La pièce se déroule en quatre mouvements aisément perceptibles [Vivacissimo, Allegro giocoso, Andante moderato, Allegro molto] ; ils sont reliés entre eux par des périodes de transition, caractérisées par une certaine suspension du temps, au cours desquelles se forme et se déforme le matériau thématique [Prologue, Interludes 1, 2 et 3].
Deux motifs principaux structurent la pièce.
Le premier est un « thème-choral » exposé dès le début aux cuivres graves, qui prendra tour à tour la forme d’un thème de passacaille, d’une texture de notes répétées aux cuivres médium-aigus, ou encore de phrases d’accords baroquisantes, déclamées avec vigueur aux violoncelles et altos. En métabole permanente, tout au long de l’œuvre, il ne quittera pas son caractère chromatique et sa structure mélodique en agrandissement intervallique, qui lui confère un certain lyrisme.
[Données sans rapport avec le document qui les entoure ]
(** The constructor. [env_] only sets the logging level of the runtime
    and has no counterpart here; [sess_opts_] and [allocator_] start from
    their defaults. *)
Definition OnlineLstmTransducerModel_new (env : Env)
    (config : OnlineTransducerModelConfig) : Proc OnlineLstmTransducerModel :=
  let sess_opts := SessionOptions_default in
  let sess_opts := SetIntraOpNumThreads sess_opts (num_threads config) in
  let sess_opts := SetInterOpNumThreads sess_opts (num_threads config) in
  e ← InitEncoder env config sess_opts (encoder_filename config);
  d ← InitDecoder env config sess_opts (decoder_filename config);
  j ← InitJoiner env config sess_opts (joiner_filename config);
  mret {| config_ := config;
          sess_opts_ := sess_opts;
          allocator_ := default_allocator env;
          encoder_ := e;
          decoder_ := d;
          joiner_ := j |}.

(** [StackStates]: the tensor returned refers to the local [a], with no
    element and an empty shape; [x_shape] is not used. *)
Definition StackStates (self : OnlineLstmTransducerModel)
    (states : list Value) : Proc Value :=
  fprintf_stderr (CString.fmt_implement_me "StackStates" 120);;
  let a := {| ptr_base := Local "StackStates" "a"; ptr_offset := 0 |} in
  let x := CreateTensor_int64 a 0 [] in
  mret x.

Definition UnStackStates (self : OnlineLstmTransducerModel)
    (states : Value) : Proc (list Value) :=
  fprintf_stderr (CString.fmt_implement_me "UnStackStates" 132);;
  mret [].

(** [GetEncoderInitStates]; the second component is [allocator_] after
    the call. The element counts passed to [std::fill] are products of
    [int32_t] members. *)
Definition GetEncoderInitStates (self : OnlineLstmTransducerModel)
  : option (list Value * Allocator) :=
  let kBatchSize := 1 in
  let L := num_encoder_layers_ (encoder_ self) in
  let h_shape := [L; kBatchSize; d_model_ (encoder_ self)] in
  let '(h, alloc) := CreateTensor_float (allocator_ self) h_shape in
  h ← fill_float h
        (Int.mul32 (Int.mul32 L kBatchSize) (d_model_ (encoder_ self)))
        (float_of_int 0);
  let c_shape := [L; kBatchSize; rnn_hidden_size_ (encoder_ self)] in
  let '(c, alloc) := CreateTensor_float alloc c_shape in
  c ← fill_float c
        (Int.mul32 (Int.mul32 L kBatchSize) (rnn_hidden_size_ (encoder_ self)))
        (float_of_int 0);
  let states := [] in
  let states := states ++ [h] in
  let states := states ++ [c] in
  Some (states, alloc).

(** [RunEncoder]; [states] is taken by reference and its first two
    elements are moved from: the last component is the caller's vector
    after the call. *)
Definition RunEncoder (self : OnlineLstmTransducerModel) (features : Value)
    (states : list Value)
  : Proc (Value * list Value * list Value) :=
  s0 ← vector_at states 0;
  s1 ← vector_at states 1;
  let encoder_inputs := [features; s0; s1] in
  let states := <[1%nat := NullValue]> (<[0%nat := NullValue]> states) in
  encoder_out ← Session_Run (encoder_sess_ (encoder_ self))
                  (encoder_input_names_ (encoder_ self)) encoder_inputs
                  (encoder_output_names_ (encoder_ self));
  let next_states := [] in
  o1 ← vector_at encoder_out 1;
  let next_states := next_states ++ [o1] in
  o2 ← vector_at encoder_out 2;
  let next_states := next_states ++ [o2] in
  o0 ← vector_at encoder_out 0;
  mret (o0, next_states, states).

(** A [std::vector<int64_t>]: where its elements start, and how many. *)
Record vector_int64 := { vec_data : pointer; vec_size : Z }.

Definition BuildDecoderInput (self : OnlineLstmTransducerModel)
    (hyp : vector_int64) : Value :=
  let context_size := context_size_ (decoder_ self) in
  let dims := [1; context_size] in
  CreateTensor_int64
    (ptr_add (ptr_add (vec_data hyp) (vec_size hyp)) (- context_size))
    context_size dims.

Definition RunDecoder (self : OnlineLstmTransducerModel)
    (decoder_input : Value) : Proc Value :=
  decoder_out ← Session_Run (decoder_sess_ (decoder_ self))
                  (decoder_input_names_ (decoder_ self)) [decoder_input]
                  (decoder_output_names_ (decoder_ self));
  vector_at decoder_out 0.

Definition RunJoiner (self : OnlineLstmTransducerModel)
    (encoder_out decoder_out : Value) : Proc Value :=
  let joiner_input := [encoder_out; decoder_out] in
  logit ← Session_Run (joiner_sess_ (joiner_ self))
            (joiner_input_names_ (joiner_ self)) joiner_input
            (joiner_output_names_ (joiner_ self));
  vector_at logit 0.

(** The vector [hyp] holds the tokens [toks] in memory [mem]. *)
Definition holds (mem : gmap N (list Z)) (hyp : vector_int64)
    (toks : list Z) : Prop :=
  exists b, vec_data hyp = {| ptr_base := Heap b; ptr_offset := 0 |}
            /\ mem !! b = Some toks
            /\ vec_size hyp = Z.of_nat (length toks).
Construit en trois périodes de quatre notes formant le total chromatique, il engendrera des superpositions polymodales complexes.
Le second motif, sorte de « thème-fanfare » pourrait-on dire, conduira davantage la pièce vers des couleurs plus claires, plus diatoniques, basées sur une extension du mode lydien, des « accords-timbres » mêlant bois, vibraphone et harmoniques de cordes, tout cela sur une rythmique syncopée et plus irrégulière.
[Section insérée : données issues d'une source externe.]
(** *** The pieces of the statement pattern *)

(** What the head of a statement pattern matches. *)
Lemma tagHead_matches (s s' : jsstring) (cs' : captures) :
  matches true (Cat tagHeadPieces) s [] s' cs' <->
  exists tag name sp attrs kw w1 w2 q1,
    s = js "<" ++ tag ++ sp ++ attrs ++ kw ++ w1 ++ js "=" ++ w2 ++ q1 :: s' /\
    name ∈ statementTags /\ eq_ignore_case name tag /\
    sp <> [] /\ forallb is_space sp = true /\
    forallb not_gt attrs = true /\
    eq_ignore_case (js "id") kw /\
    forallb is_space w1 = true /\ forallb is_space w2 = true /\
    is_quote q1 = true /\ cs' = [(1, tag)].
Proof.
  unfold tagHeadPieces. cbn [Cat]. split.
  - intros Hm.
    apply matches_Seq_inv in Hm as (s1 & cs1 & H1 & Hm).
    apply matches_Seq_inv in Hm as (s2 & cs2 & H2 & Hm).
    apply matches_Chr_inv in H1 as (x & -> & Hx & ->).
    apply chr_match_punct in Hx as ->; [|reflexivity].
    apply matches_statement_tag in H2 as (tag & name & -> & Hname & Htag & ->).
    apply matches_Seq_inv in Hm as (s3 & cs3 & Hp & Hm).
    apply matches_Plus_inv in Hp as [-> (sp0 & sp & -> & Hsp)].
    apply matches_Seq_inv in Hm as (s4 & cs4 & Hp & Hm).
    apply matches_Star_inv in Hp as [-> (u1 & -> & Hu1)].
    apply matches_Seq_inv in Hm as (s5 & cs5 & Hp & Hm).
    apply matches_Lit in Hp as [Hkw ->].
    apply strip_prefix_split in Hkw as (kw & -> & Hkw).
    apply matches_Seq_inv in Hm as (s6 & cs6 & Hp & Hm).
    apply matches_Star_inv in Hp as [-> (w1 & -> & Hw1)].
    apply matches_Seq_inv in Hm as (s7 & cs7 & Hp & Hm).
    apply matches_Chr_inv in Hp as (eq & -> & Heq & ->).
    apply chr_match_punct in Heq as ->; [|reflexivity].
    apply matches_Seq_inv in Hm as (s8 & cs8 & Hp & Hm).
    apply matches_Star_inv in Hp as [-> (w2 & -> & Hw2)].
    apply matches_Cls_inv in Hm as (q1 & -> & Hq1 & ->).
    exists tag, name, (sp0 :: sp), u1, kw, w1, w2, q1.
    split; [|by repeat split].
    cbn [js list_ascii_of_string].
    repeat (rewrite <- app_assoc; cbn [app]). reflexivity.
  - intros (tag & name & sp & attrs & kw & w1 & w2 & q1 & -> & Hname & Htag &
            Hsp & Hsp' & Hattrs & Hkw & Hw1 & Hw2 & Hq1 & ->).
    cbn [js list_ascii_of_string app].
    eapply matches_seq; [by apply matches_chr|].
    eapply matches_seq; [by apply (matches_statement_tag_intro 1 name)|].
    eapply matches_seq; [by apply matches_Plus_intro|].
    eapply matches_seq; [by apply matches_Star_intro|].
    eapply matches_seq; [by apply (matches_Lit_intro true (js "id"))|].
    eapply matches_seq; [by apply matches_Star_intro|].
    eapply matches_seq; [by apply matches_chr|].
    eapply matches_seq; [by apply matches_Star_intro|].
    by apply matches_cls.
Qed.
Mon but était alors que l’écriture concertante de l’orchestre soit en phase et même renforce l’architecture de l’œuvre. Suivant l’étape du déroulement formel, un éclairage particulier est porté sur tel ou tel pupitre, tel ou tel ensemble instrumental ou encore mode de jeu.
Ainsi le Prologue s’ouvre-t-il par cette longue « phrase-choral » naissant des percussions résonantes mais régulièrement et abruptement stoppée par un trio de percussions qui finit par imposer le premier mouvement. Ce dernier, Vivacissimo, laisse dialoguer la famille des « peaux » (dans les percussions) et un crépitement de cuivres en notes répétées d’où semblent vouloir s’extraire les violoncelles et altos avec leur phrase déclamée aux allures baroques et d’écriture canonique.
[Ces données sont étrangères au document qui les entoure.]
(** The decoder's loop over the fields; every round consumes a tag, so
    [fuel] bounds the rounds by the number of bytes. *)
Fixpoint unmarshal_fields (fuel : nat) (b : bytes) (m : BlockInfo) : option BlockInfo :=
  match b with
  | [] => Some m
  | _ :: _ =>
      match fuel with
      | O => None
      | S fuel' =>
          match ConsumeVarint b with
          | None => None
          | Some (tag, b1) =>
              let num := tag / 8 in
              let wtyp := tag mod 8 in
              if (num <? MinValidNumber) || (MaxValidNumber <? num) then None
              else if wtyp =? EndGroupType then None
              else
                match unmarshal_field num wtyp b1 m with
                | FieldSet m' b2 => unmarshal_fields fuel' b2 m'
                | FieldError => None
                | FieldUnknown =>
                    match ConsumeFieldValue num wtyp b1 with
                    | None => None
                    | Some b2 => unmarshal_fields fuel' b2 m
                    end
                end
          end
      end
  end.

(** [proto.Unmarshal(b, m)]: [m] is reset, then the fields of [b] are
    merged into it. *)
Definition proto_Unmarshal (b : bytes) (m : BlockInfo) : error + BlockInfo :=
  match unmarshal_fields (length b) b BlockInfo_zero with
  | Some m' => inr m'
  | None => inl (proto_err "cannot parse invalid wire-format data")
  end.

(** ** The store engine *)

(** Modelled from the spec: the declarations of the interfaces [DB] and
    [Batch], of [BatchWithID] and of [NewLDB] are in files of the package
    that are not part of the sources at hand. The spec gives their contract:
    [get(key) -> bytes | not-found], [newBatch() -> Batch],
    [Batch.put(key, value)], [Batch.dump() -> bytes],
    [Batch.load(bytes) -> error], [Batch.write() -> error] (durable on
    success). The pool never looks inside a store or a batch, so the engine
    is a parameter: [Store] is the content of one opened store, [Ops] the
    operations pending in a batch. A write that fails leaves the store as it
    was. *)
Class Engine : Type := {
  Store : Type;
  Ops : Type;
  (** [db.Get(key)] *)
  Store_Get : Store -> bytes -> engine_error + bytes;
  (** the operations of the batch [db.NewBatch()] returns: none *)
  Ops_new : Ops;
  (** [batch.Put(key, value)] *)
  Ops_Put : Ops -> bytes -> bytes -> engine_error + Ops;
  (** [batch.Dump()] *)
  Ops_Dump : Ops -> bytes;
  (** [batch.Load(data)] *)
  Ops_Load : Ops -> bytes -> engine_error + Ops;
  (** [batch.Write()], on the content of the batch's store *)
  Store_Write : Store -> Ops -> engine_error + Store;
  (** what [NewLDB(path)] finds at [path], given the stores already open *)
  Store_Open : string -> gmap positive Store -> engine_error + Store;
}.

(** A non-nil value of the interface [DB] is a reference to an opened store;
    [World] holds the content of every opened store. The interface's nil
    value is [None]. *)
Abbreviation handle := positive.
Abbreviation World := (gmap positive Store).

Section Pool.
Context {E : Engine}.

(** Modelled from the spec: the interface [Batch] is declared outside the
    sources at hand. A value of it is the store it was created from and
    the operations pending in it. *)
Record Batch : Type := {
  Batch_db : handle;
  Batch_ops : Ops;
}.

(** Modelled from the spec: [BatchWithID] is declared outside the sources at
    hand; it pairs a batch with the identifier of its store, which
    [Marshal] converts with [int32(item.ID)]. *)
Record BatchWithID : Type := {
  ID : Z;
  B : Batch;
}.

(** The methods of [DB] and [Batch], through the engine. [db.NewBatch()]:
    a method call on the nil interface value panics ([None]). *)
Definition DB_NewBatch (db : option handle) : option Batch :=
  match db with
  | None => None
  | Some h => Some {| Batch_db := h; Batch_ops := Ops_new |}
  end.

Definition Batch_Put (b : Batch) (key value : bytes) : engine_error + Batch :=
  match Ops_Put (Batch_ops b) key value with
  | inl e => inl e
  | inr ops => inr {| Batch_db := Batch_db b; Batch_ops := ops |}
  end.

Definition Batch_Dump (b : Batch) : bytes := Ops_Dump (Batch_ops b).

Definition Batch_Load (b : Batch) (data : bytes) : engine_error + Batch :=
  match Ops_Load (Batch_ops b) data with
  | inl e => inl e
  | inr ops => inr {| Batch_db := Batch_db b; Batch_ops := ops |}
  end.

(** [batch.Write()]. Every reference the program holds is to an opened
    store; a reference to none is treated like the nil value. *)
Definition Batch_Write (w : World) (b : Batch) : World * outcome (option error) :=
  match w !! Batch_db b with
  | None => (w, Panics nil_dereference)
  | Some s =>
      match Store_Write s (Batch_ops b) with
      | inl e => (w, Returns (Some (leveldb_err e)))
      | inr s' => (<[Batch_db b := s']> w, Returns None)
      end
  end.

(** [db.Get(key)] *)
Definition DB_Get (w : World) (db : option handle) (key : bytes)
  : outcome (engine_error + bytes) :=
  match db with
  | None => Panics nil_dereference
  | Some h =>
      match w !! h with
      | None => Panics nil_dereference
      | Some s => Returns (Store_Get s key)
      end
  end.

(** Modelled from the spec: [NewLDB] is defined outside the sources at
    hand; it opens a new store instance at the path. Here: the store the
    engine finds at [path] under a new reference, or the engine's error. *)
Definition NewLDB (w : World) (path : string) : engine_error + (handle * World) :=
  match Store_Open path w with
  | inl e => inl e
  | inr s => let h := fresh (dom w) in inr (h, <[h := s]> w)
  end.

(** ** The pool *)

Definition LastBlockInfo : string := "rpl_last_bk".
Du second mouvement, on retiendra principalement le bruissement legato et rapide des cordes s’enroulant autour des notes du « thème-choral », puis l’apparition du « thème-fanfare » aux bois, dans une écriture en écho multiples et rapprochés. Dans un contexte scherzando, s’extraient des ensembles instrumentaux concertants comme les groupes marimba/clarinettes/harpe ou flûte/harpe/cordes en pizzicati.
Le troisième mouvement, basé sur un thème d’accords, sous-jacent depuis le début du concerto, laisse une part importante aux instruments solistes comme le violon solo, le tuba, allant jusqu’à laisser déployer du grave à l’aigu d’amples phrases ascendantes que s’échangent divers solistes, dans une écriture chambriste semblant surnager au-dessus d’un halo sonore presque hypnotique. C’est à la fin de ce mouvement lent que l’on parvient au « climax » du concerto, marqué par une intense fixation dans le registre suraigu des cordes. Cet élément de tension extrême débouche sur le dernier Interlude de l’œuvre, dans lequel, sur une texture grave et presque informe, essaient de se reconstituer, voire s’entrechoquer, de manière presque aléatoire, les différents éléments constitutifs de la pièce dans une progression ascendante durant laquelle se dessine peu à peu le finale.
Si ce dernier laisse éclater le motif de fanfare aux cuivres et privilégie une écriture dynamique faisant parfois référence à des chorus de jazz, il est parfois assombri par des interventions de cordes qui, par leur intensité dramatique, viennent contrer le caractère presque grotesque vers lequel s’acheminaient les vents. Une dualité qui semble parcourir l’ensemble du Concerto.